Number 87: The library
I remember the days when we were constantly told to "shhh" in the library. The library wasn't a social place. It was a place to go in, research, find what we were looking for, check it out and leave. What happened to that? I mean, I do try to keep my children relatively quiet, but it doesn't seem like everyone knows that rule. It seems like that rule was much more important when I was younger or was that just because I was with my mom who was trying to keep me and my younger siblings relatively quiet? Who knows.

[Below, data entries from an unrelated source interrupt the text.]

(* ===== verification/TabSpec.v ===== *)
(** What the tab store promises ([TabStore.v], [TabActions.v], [TabReconcile.v]): its
    sequences of actions, where a dropped tab goes, which tab is shown after a close, which
    drops change nothing, and what reconciling leaves. *)

From stdpp Require Import base list sets strings.
From Stdlib Require Import ZArith Lia ZifyBool SpecFloat.
From S2P Require Import Prelude JsText JsRecord Json.
From S2P Require Import KeySyntax.
From S2P Require Import TabModel.
From S2P Require Import TabStore.
From S2P Require Import TabActions.
From S2P Require Import TabReconcile.
From S2P Require Import TabLaws.
From S2P Require Import TabInvariant.
From S2P Require Import TabRepair.
From S2P Require Import TabSafety.

Open Scope Z_scope.

#[local] Set Warnings "-clear-no-such-hyp".

(** ** Sequences of actions *)

Definition empty_maps : TabMaps := mkMaps [] [] [] [].

Inductive TabAction :=
  | do_create (worktreeId : jsstring) (contentType : TabContentType) (init : TabInit) (now : Z) (newId newGroupId : jsstring)
  | do_createInSplit (worktreeId : jsstring) (contentType : TabContentType) (sourceGroupId : jsstring) (direction : TabSplitDirection) (init : TabInit)
      (now : Z) (newId newGroupId : jsstring)
  | do_activate (tabId : jsstring) (preservePreview : bool)
  | do_close (tabId : jsstring) (recordInteraction : option bool) (terminalRetirementHandled : bool)
  | do_closeTerminal (terminalId : jsstring) (recordInteraction : option bool)
  | do_closeOthers (tabId : jsstring)
  | do_closeToRight (tabId : jsstring)
  | do_reorder (groupId : jsstring) (tabIds : list jsstring) (recordInteraction : option bool)
  | do_patch (tabId : jsstring) (patch : TabPatch)
  | do_rename (tabId : option jsstring)
  | do_pin (tabId : jsstring) (isPinned : bool)
  | do_ensureRoot (worktreeId newGroupId : jsstring)
  | do_focus (worktreeId groupId : jsstring)
  | do_closeEmpty (worktreeId groupId : jsstring)
  | do_emptySplit (worktreeId sourceGroupId : jsstring) (direction : TabSplitDirection) (newGroupId : jsstring)
  | do_move (tabId targetGroupId : jsstring) (index : option Z) (activate : bool) (recordInteraction : option bool)
  | do_drop (tabId : jsstring) (target : DropTarget) (newGroupId : jsstring)
  | do_copy (tabId targetGroupId : jsstring) (init : TabInit) (now : Z) (newId newGroupId : jsstring)
  | do_merge (worktreeId groupId : jsstring)
  | do_ratio (worktreeId nodePath : jsstring) (ratio : spec_float)
  | do_reconcile (worktreeId newGroupId : jsstring).

Section spec.
Context (environmentOf : TabsState -> jsstring -> option jsstring).

Definition tab_action (action : TabAction) (s : TabsState) : TabsState :=
  match action with
  | do_create w ct init now id gid => fst (fst (createUnifiedTab w ct init now id gid s))
  | do_createInSplit w ct source direction init now id gid => fst (fst (createUnifiedTabInSplit w ct source direction init now id gid s))
  | do_activate id preserve => activateTab id preserve s
  | do_close id record handled => fst (fst (closeUnifiedTab id record handled s))
  | do_closeTerminal id record => fst (closeTab id record s)
  | do_closeOthers id => fst (fst (closeOtherTabs id s))
  | do_closeToRight id => fst (fst (closeTabsToRight id s))
  | do_reorder gid ids record => fst (reorderUnifiedTabs gid ids record s)
  | do_patch id patch => patchTab id patch s
  | do_rename id => setRenamingTabId id s
  | do_pin id pinned => fst (set_pinned environmentOf id pinned s)
  | do_ensureRoot w gid => fst (ensureWorktreeRootGroup w gid s)
  | do_focus w gid => focusGroup w gid s
  | do_closeEmpty w gid => fst (closeEmptyGroup w gid s)
  | do_emptySplit w source direction gid => fst (fst (createEmptySplitGroup w source direction gid s))
  | do_move id gid index activate record => fst (fst (moveUnifiedTabToGroup id gid index activate record s))
  | do_drop id target gid => fst (fst (dropUnifiedTab id target gid s))
  | do_copy id target init now newId gid => fst (fst (copyUnifiedTabToGroup id target init now newId gid s))
  | do_merge w gid => fst (fst (mergeGroupIntoSibling w gid s))
  | do_ratio w path ratio => setTabGroupSplitRatio w path ratio s
  | do_reconcile w gid => fst (fst (reconcileWorktreeTabModel w gid s))
  end.

(** What the callers see to: minted ids are fresh, an order lists the tabs of its group, the
    group of a focus or a split is one of the worktree, a preview is opened on show, and a tab
    moved in the background goes to a group that shows one. *)
Definition allowed (action : TabAction) (s : TabsState) : Prop :=
  let m := ts_maps s in
  match action with
  | do_create _ _ init _ id gid => fresh_tab (default id (ti_id init)) m /\ fresh_group gid m /\ (ti_isPreview init = Some true -> ti_activate init <> Some false)
  | do_createInSplit _ _ _ _ init _ id gid => fresh_tab (default id (ti_id init)) m /\ fresh_group gid m
  | do_reorder gid ids _ => forall w g id, g ∈ groups_of (worktree w m) -> tg_id g = gid -> id ∈ ids <-> id ∈ tg_tabOrder g
  | do_ensureRoot _ gid => fresh_group gid m
  | do_focus w gid => gid ∈ ids_of_groups (worktree w m)
  | do_emptySplit w source _ gid => source ∈ ids_of_groups (worktree w m) /\ fresh_group gid m
  | do_move _ gid _ activate _ => activate = true \/ group_shows gid s
  | do_drop _ _ gid => fresh_group gid m
  | do_copy _ _ init _ id gid => fresh_tab (default id (ti_id init)) m /\ fresh_group gid m
  | do_merge w gid => forall layout sibling, wt_layout (worktree w m) = Some layout -> findSiblingGroupId layout gid = Some sibling -> group_shows sibling s
  | do_reconcile w gid => restorable w s /\ fresh_group gid m
  | _ => True
  end.

(** The states of the store: actions, and changes of the fields other slices own. *)
Inductive tabs_reached : TabsState -> Prop :=
  | tabs_start s : ts_maps s = empty_maps -> tabs_reached s
  | tabs_step s action : tabs_reached s -> allowed action s -> tabs_reached (tab_action action s)
  | tabs_other s s' : tabs_reached s -> ts_maps s' = ts_maps s -> tabs_reached s'.

Lemma empty_model_ok : model_ok empty_maps.
Proof.
  split; cbn; [apply NoDup_nil_2|apply NoDup_nil_2| |intros w w' id H; by apply not_elem_of_nil in H|intros w w' id H; by apply not_elem_of_nil in H].
  intros w. split; cbn; [apply NoDup_nil_2|apply NoDup_nil_2|intros t H; by apply not_elem_of_nil in H|intros g H; by apply not_elem_of_nil in H|done|intros H; by destruct H].
Qed.

Lemma tab_action_ok action s : ok s -> allowed action s -> ok (tab_action action s).
Proof.
  intros Hok H. destruct action; cbn [tab_action allowed] in *.
  - destruct H as (? & ? & ?). by apply createUnifiedTab_ok.
  - destruct H. by apply createInSplit_ok.
  - by apply activateTab_ok.
  - by apply closeUnifiedTab_ok.
  - by apply closeTab_ok.
  - by apply closeOtherTabs_ok.
  - by apply closeTabsToRight_ok.
  - by apply reorder_action_ok.
  - by apply patchTab_ok.
  - done.
  - by apply set_pinned_ok.
  - by apply ensureRoot_ok.
  - by apply focusGroup_ok.
  - by apply closeEmptyGroup_ok.
  - destruct H. by apply emptySplit_ok.
  - by apply moveTab_ok.
  - by apply dropTab_ok.
  - destruct H. by apply copyTab_ok.
  - by apply merge_ok.
  - by apply ratio_action_ok.
  - destruct H. by apply reconcile_ok.
Qed.

Lemma tabs_reached_ok s : tabs_reached s -> ok s.
Proof. induction 1 as [s E|s action Hr IH Ha|s s' Hr IH E]; [unfold ok; rewrite E; exact empty_model_ok | by apply tab_action_ok | by unfold ok; rewrite E]. Qed.

(** C3. In a store that starts empty, whatever is created, closed, moved, dropped, pinned, merged
    or reconciled, and in any order, as [allowed]: every tab is in the order of the one group it
    names, and in no other place of any worktree; a group that has tabs shows one of them; and
    the layout of a worktree has each of its groups exactly once, the active one among them.
    [allowed] asks that minted ids are fresh, that a new order lists the tabs of its group, that
    the group of a focus or a split is one of the worktree, that a preview is opened on show, that
    terminals are restored under ids no tab has, and that a merge or a move in the background
    goes to a group that shows a tab ([merge_shows_nothing] in [TabSettle.v] does not). *)
Theorem tabs_in_place s : tabs_reached s ->
  forall w, let wt := worktree w (ts_maps s) in
  (forall t, t ∈ tabs_of wt -> exists g, g ∈ groups_of wt /\ tg_id g = tab_groupId t /\ tab_id t ∈ tg_tabOrder g) /\
  (forall w' g g' id, g ∈ groups_of wt -> g' ∈ groups_of (worktree w' (ts_maps s)) -> id ∈ tg_tabOrder g -> id ∈ tg_tabOrder g' -> w = w' /\ g = g') /\
  (forall g, g ∈ groups_of wt -> NoDup (tg_tabOrder g) /\ (forall id, id ∈ tg_tabOrder g -> exists t, t ∈ tabs_of wt /\ tab_id t = id) /\
     match tg_activeTabId g with Some active => active ∈ tg_tabOrder g | None => tg_tabOrder g = [] end) /\
  match wt_layout wt with Some layout => leaves layout ≡ₚ tg_id <$> groups_of wt | None => groups_of wt = [] end /\
  (groups_of wt <> [] -> exists active, wt_active wt = Some active /\ active ∈ leaves (default (leaf active) (wt_layout wt))).
Proof.
  intros Hr w wt. pose proof (tabs_reached_ok s Hr) as Hm. pose proof (mo_worktree _ Hm w) as Hok. fold wt in Hok.
  split; [|split; [|split; [|split]]].
  - intros t Ht. pose proof (wk_home _ Hok t Ht) as (g & Eg & Hg)%list_elem_of_fmap. exists g. split; [done|]. split; [done|].
    apply (gk_member _ _ (wk_ok _ Hok g Hg)). by exists t.
  - intros w' g g' id Hg Hg' Hin Hin'.
    apply (gk_member _ _ (wk_ok _ Hok g Hg)) in Hin as (t & Ht & Et & Eg). apply (gk_member _ _ (wk_ok _ (mo_worktree _ Hm w') g' Hg')) in Hin' as (t' & Ht' & Et' & Eg').
    assert (w = w') as <-.
    { apply (mo_tab_once _ Hm w w' id); apply list_elem_of_fmap; [by exists t | by exists t']. }
    split; [done|]. apply (group_inj wt g g' Hok Hg Hg'). rewrite <- Eg, <- Eg'. f_equal. apply (tab_inj wt t t' Hok Ht Ht'). congruence.
  - intros g Hg. destruct (wk_ok _ Hok g Hg) as [Ho Hmem Hs _ _]. split; [done|]. split; [|done].
    intros id Hid. apply Hmem in Hid as (t & Ht & Et & _). by exists t.
  - pose proof (wk_layout _ Hok) as Hl. unfold layout_ok in Hl. destruct (wt_layout wt); [done|]. by apply fmap_nil_inv in Hl.
  - intros Hne. destruct (wk_active _ Hok) as (a & Ea & Ha); [intros E; by apply fmap_nil_inv in E|]. exists a. split; [done|].
    pose proof (wk_layout _ Hok) as Hl. unfold layout_ok in Hl. destruct (wt_layout wt); cbn; [by rewrite Hl | by left].
Qed.
End spec.

(** ** An example *)

(** Freshness of an id, as a test of the records. *)
Definition unused_tab (id : jsstring) (m : TabMaps) : bool := forallb (fun entry => negb (memb id (tab_id <$> snd entry))) (unifiedTabsByWorktree m).
Definition unused_group (id : jsstring) (m : TabMaps) : bool := forallb (fun entry => negb (memb id (tg_id <$> snd entry))) (groupsByWorktree m).

Lemma unused_list {A} (f : A -> jsstring) id w (m : jsrecord (list A)) : forallb (fun entry => negb (memb id (f <$> snd entry))) m = true -> id ∉ (f <$> rec_list w m).
Proof.
  unfold rec_list. induction m as [|[k v] m IH]; [intros _; apply not_elem_of_nil|]. cbn [forallb rec_get snd]. intros [H1 H2]%andb_true_iff.
  case_decide; [by apply memb_false, negb_true_iff|by apply IH].
Qed.

Lemma unused_tab_fresh id m : unused_tab id m = true -> fresh_tab id m.
Proof. intros H w. by apply (unused_list tab_id id w). Qed.

Lemma unused_group_fresh id m : unused_group id m = true -> fresh_group id m.
Proof. intros H w. by apply (unused_list tg_id id w). Qed.

(** A worktree [w] on show with two editors in the group [g] and one in the group [h] beside it. *)
Definition no_environment (s : TabsState) (worktreeId : jsstring) : option jsstring := None.

Definition empty_start : TabsState :=
  mkTabs empty_maps None (mkSurface None None None vt_terminal [] [] [] []) (Some (js "w")) None [] [] [] [] [] [].

Definition demo_actions : list TabAction :=
  [do_create (js "w") ct_editor no_init 1 (js "a") (js "g"); do_create (js "w") ct_editor no_init 2 (js "b") (js "g2");
   do_createInSplit (js "w") ct_editor (js "g") to_right no_init 3 (js "c") (js "h")].

Definition demo : TabsState := fold_left (fun s action => tab_action no_environment action s) demo_actions empty_start.

Lemma demo_reached : tabs_reached no_environment demo.
Proof.
  unfold demo, demo_actions. cbn [fold_left].
  apply tabs_step; [apply tabs_step; [apply tabs_step; [by apply tabs_start|]|]|].
  - split; [apply unused_tab_fresh | split; [apply unused_group_fresh | done]]; vm_compute; reflexivity.
  - split; [apply unused_tab_fresh | split; [apply unused_group_fresh | done]]; vm_compute; reflexivity.
  - split; [apply unused_tab_fresh | apply unused_group_fresh]; vm_compute; reflexivity.
Qed.

Lemma tabs_in_place_witness :
  tabs_reached no_environment demo /\ List.length (groups_of (worktree (js "w") (ts_maps demo))) = 2%nat /\
  match wt_layout (worktree (js "w") (ts_maps demo)) with
  | Some layout => leaves layout ≡ₚ tg_id <$> groups_of (worktree (js "w") (ts_maps demo))
  | None => groups_of (worktree (js "w") (ts_maps demo)) = []
  end.
Proof. split; [exact demo_reached|]. split; [vm_compute; reflexivity|]. apply (tabs_in_place no_environment demo demo_reached (js "w")). Defined.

So, I was at the library for preschool story time awhile back. This was a day when my kids were all being relatively quiet and I was feeling pretty good. Actually it was a long while back, but I've just finally mustered up the courage to tell you this story. I was pregnant with Brayden. Ruby was faithfully staying by my side as usual, while Emma was off exploring as usual. I was actually 8 months pregnant and feeling all those feelings that come with that stage of pregnancy. The sore feet, the up and down hormones, the fatigue, etc. An older lady came over and said hello to Ruby who was now hiding behind my knee. She asked a couple of questions like how old she was. Then her eyes got kind of wide with realization and she said "Well, it looks like you're about due." I just smiled politely, wanting to question why she would ask me that? I didn't think I was THAT big. I still had another month to go. I started fearing what people would say by then. Then she took it a step further. She said "You better hold your legs together from now on. Two kids is enough!" Oh boy. I wanted to say all kinds of things at that point. But I smiled. I kept it in.
This is what I wanted to say. Maybe this will help my overly sensative self to heal a little.
"I actually have five kids and I would love more."
"This baby was a surprise, but God had him planned even though we didn't."
"Children are a blessing!"
"My children are each a gift from God and I can't imagine my life without them."
"These kids are our hope and our future, why don't we cherish them?"
You get the point. So am I overly sensative? Maybe not in this story, but I'm sure I could tell you others and you'd wonder why I can't let things just roll off my back. I'm just not that way and I've finally begun to accept that about myself. Now if only I could gain the courage to come up with some comebacks. Or a little grace for people. One or the other:)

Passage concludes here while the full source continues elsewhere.